For that one moment in time, with no other thoughts in my mind except how you looked the first time we kissed, and I let myself imagine she was you.

You would close your eyes slowly, watching me until the last moment, when our lips would meet softly, your fingers curling into my hair with a motion so tender that it would bring a man to his knees. The world seemed to pass by in a haze in that moment.

My life has never been the same since that moment.

On nights when your memory would haunt me, when sleep would elude me in favor of your sweet face, I would go out into the night to find an imitation of you. Sometimes they had your eyes, sometimes your hair, but none of them held the grace that you once had. On those nights I would drown myself in my anger and sadness, drinking until I could fool myself into thinking she was you.

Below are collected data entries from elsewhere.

(* ===== verification/Canonical.v ===== *)
(** Canonical documents and digests: [domain.CanonicalJSON] and
    [domain.Digest] ([domain/canonical.go]).  A Go value is the tree
    reflection walks; the JSON text of the tree after RFC 8785 comes from the
    third-party [jcs] and is a parameter. *)

From S2P Require Import Prelude GoStrings Sha256 Json.
From stdpp Require Import options.

(** The values the source hands to [Digest]: a struct is the list of its
    exported fields under their JSON names, a map the list of its entries in
    the order of their keys, a [json.RawMessage] the value it is the text of. *)
Inductive GoValue :=
  | GNil
  | GBool (b : bool)
  | GString (s : string)
  | GInt (n : Z)
  | GList (l : list GoValue)
  | GStruct (fields : list (string * GoValue))
  | GMap (entries : list (string * GoValue))
  | GRaw (v : Json).

(** [json:"name,omitempty"]: the field is absent at its zero value. *)
Definition omit_if (empty : bool) (name : string) (v : GoValue) : list (string * GoValue) :=
  if empty then [] else [(name, v)].

(** [jcs.Transform] of the JSON of a value. *)
Class Canonicalizer := { canonical_json : GoValue → string }.

Inductive CanonicalError :=
  | InvalidUTF8
  | IntegerRange (n : Z)
  | AmbiguousRaw
  | Unencodable.

Definition maxSafeInteger : Z := 2 ^ 53 - 1.

(** A member of a list or field list that is refused stops the walk.  A raw
    message is left to [jcs], which refuses a name an object has twice. *)
Fixpoint validateIJSONValue (v : GoValue) : result CanonicalError () :=
  match v with
  | GNil | GBool _ => Ok tt
  | GString s => refuse_if (negb (ValidString s)) InvalidUTF8
  | GInt n => refuse_if ((n <? - maxSafeInteger) || (maxSafeInteger <? n))%Z (IntegerRange n)
  | GList l => check_all validateIJSONValue l
  | GStruct fields => check_all (λ field, validateIJSONValue field.2) fields
  | GMap entries => check_all (λ entry, refuse_if (negb (ValidString entry.1)) InvalidUTF8 ;? validateIJSONValue entry.2) entries
  | GRaw v => refuse_if (negb (unique_names v)) AmbiguousRaw
  end.

Section Canonical.
Context `{!Canonicalizer}.

Definition CanonicalJSON (v : GoValue) : result CanonicalError string :=
  validateIJSONValue v ;? Ok (canonical_json v).

Definition Digest (v : GoValue) : result CanonicalError string :=
  let? canonical := CanonicalJSON v in Ok (sha256_hex canonical).

Lemma Digest_ok v d :
  Digest v = Ok d ↔ validateIJSONValue v = Ok tt ∧ d = sha256_hex (canonical_json v).
Proof.
  unfold Digest, CanonicalJSON. rewrite rbind_ok. setoid_rewrite rbind_ok. split.
  - intros (c & ([] & Hv & [= <-]) & [= <-]). done.
  - intros [Hv ->]. eexists. split; [|done]. by exists tt.
Qed.

Lemma Digest_len v d : Digest v = Ok d → len d = 64%nat.
Proof. intros [_ ->]%Digest_ok. apply sha256_hex_length. Qed.
End Canonical.

(** [json.Marshal]: the value itself, as the JSON it is written as; a byte that
    is not text becomes U+FFFD. *)
Definition json_text (s : string) : string := of_bytes (replace_invalid [0xEF; 0xBF; 0xBD]%N (bytes s)).
Lemma json_text_id s : ValidString s = true → json_text s = s.
Proof. unfold ValidString, json_text. intros Hv. rewrite replace_invalid_id by done. apply of_bytes_bytes. Qed.

Fixpoint marshal (v : GoValue) : Json :=
  match v with
  | GNil => JNull
  | GBool b => JBool b
  | GString s => JString (json_text s)
  | GInt n => JNumber (itoa n)
  | GList l => JArray (marshal <$> l)
  | GStruct fields | GMap fields => JObject ((λ field, (json_text field.1, marshal field.2)) <$> fields)
  | GRaw v => v
  end.

(** ** The integers of a document

    A document that canonicalizes holds no integer beyond [maxSafeInteger], so
    a sum written into one did not wrap around. *)

Definition safe_range (z : Z) : Prop := (- maxSafeInteger <= z <= maxSafeInteger)%Z.

Lemma validate_GInt n : validateIJSONValue (GInt n) = Ok tt → safe_range n.
Proof. simpl. rewrite refuse_if_ok, orb_false_iff, !Z.ltb_ge. unfold safe_range. lia. Qed.
Lemma validate_member fields name v : validateIJSONValue (GStruct fields) = Ok tt → (name, v) ∈ fields → validateIJSONValue v = Ok tt.
Proof. simpl. rewrite check_all_ok. intros Hall Hin. by apply (Hall _ Hin). Qed.

Ltac member := repeat (apply elem_of_app; first [left; solve [member_here]|right]); member_here
with member_here := first [apply list_elem_of_here|apply list_elem_of_further; member_here].

Lemma wrap64_safe total delta : (0 <= total <= maxSafeInteger)%Z → (0 <= delta < 2 ^ 63)%Z → safe_range (wrap64 (total + delta)) →
  wrap64 (total + delta) = (total + delta)%Z ∧ (total + delta <= maxSafeInteger)%Z.
Proof.
  unfold safe_range, maxSafeInteger, wrap64. intros Ht Hd Hs. destruct (Z.lt_ge_cases (total + delta) (2 ^ 63)) as [Hlt|Hge].
  - rewrite Z.mod_small in Hs |- * by lia. lia.
  - exfalso. revert Hs. rewrite <- (Z.mod_unique (total + delta + 2 ^ 63) (2 ^ 64) 1 (total + delta - 2 ^ 63)) by lia. lia.
Qed.
Lemma wrap64_small z : (0 <= z <= maxSafeInteger)%Z → wrap64 z = z.
Proof. unfold wrap64, maxSafeInteger. intros. rewrite Z.mod_small by lia. lia. Qed.

(** A text for concrete runs: every tree has its own. *)
Fixpoint plain_text (v : Json) : string :=
  match v with
  | JNull => "null"
  | JBool b => if b then "true" else "false"
  | JNumber literal => literal
  | JString s => one_byte 34 +:+ s +:+ one_byte 34
  | JArray l => "[" +:+ Join (plain_text <$> l) "," +:+ "]"
  | JObject ms => "{" +:+ Join ((λ m, one_byte 34 +:+ m.1 +:+ one_byte 34 +:+ ":" +:+ plain_text m.2) <$> ms) "," +:+ "}"
  end.

Fixpoint plain_json (v : GoValue) : string :=
  match v with
  | GNil => "null"
  | GBool b => if b then "true" else "false"
  | GString s => one_byte 34 +:+ s +:+ one_byte 34
  | GInt n => itoa n
  | GList l => "[" +:+ Join (plain_json <$> l) "," +:+ "]"
  | GStruct fields | GMap fields =>
      "{" +:+ Join ((λ field, one_byte 34 +:+ field.1 +:+ one_byte 34 +:+ ":" +:+ plain_json field.2) <$> fields) "," +:+ "}"
  | GRaw v => plain_text v
  end.

Definition plain_canonicalizer : Canonicalizer := {| canonical_json := plain_json |}.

But when I would awake the next morning, looking beside me on our bed, I would see all the flaws of the woman I had fooled myself with, would see that she did not look like the woman I had loved since our first encounter. I would gently wake her and tell her I had to get on with my day, promising lies to get her out of our home and out of our bed.

The day you left me is still burned into my mind.

I think about what it would have been like if you were still here, if you hadn’t gotten into that car. I can still see your face as you drove away, still hear your voice as you said goodbye.

I still can hear your voice in this house.

The way you would welcome me home in the evenings, telling me you had made dinner. The way you would call my name when you came home.

Would we still be in love if you were here today? Would our life be the same?

I think back to that time and I feel anger pour into my soul. Why did you leave me? Why did you make that call that night? I promised you that I would change, that I loved you enough to change, but you didn't’t listen.

I saw your sister pull into the drive. I saw you run to her car and throw your bags before climbing in yourself. I ran for the door, screaming your name as the car pulled from the drive, watching you look back at me with tears in your eyes.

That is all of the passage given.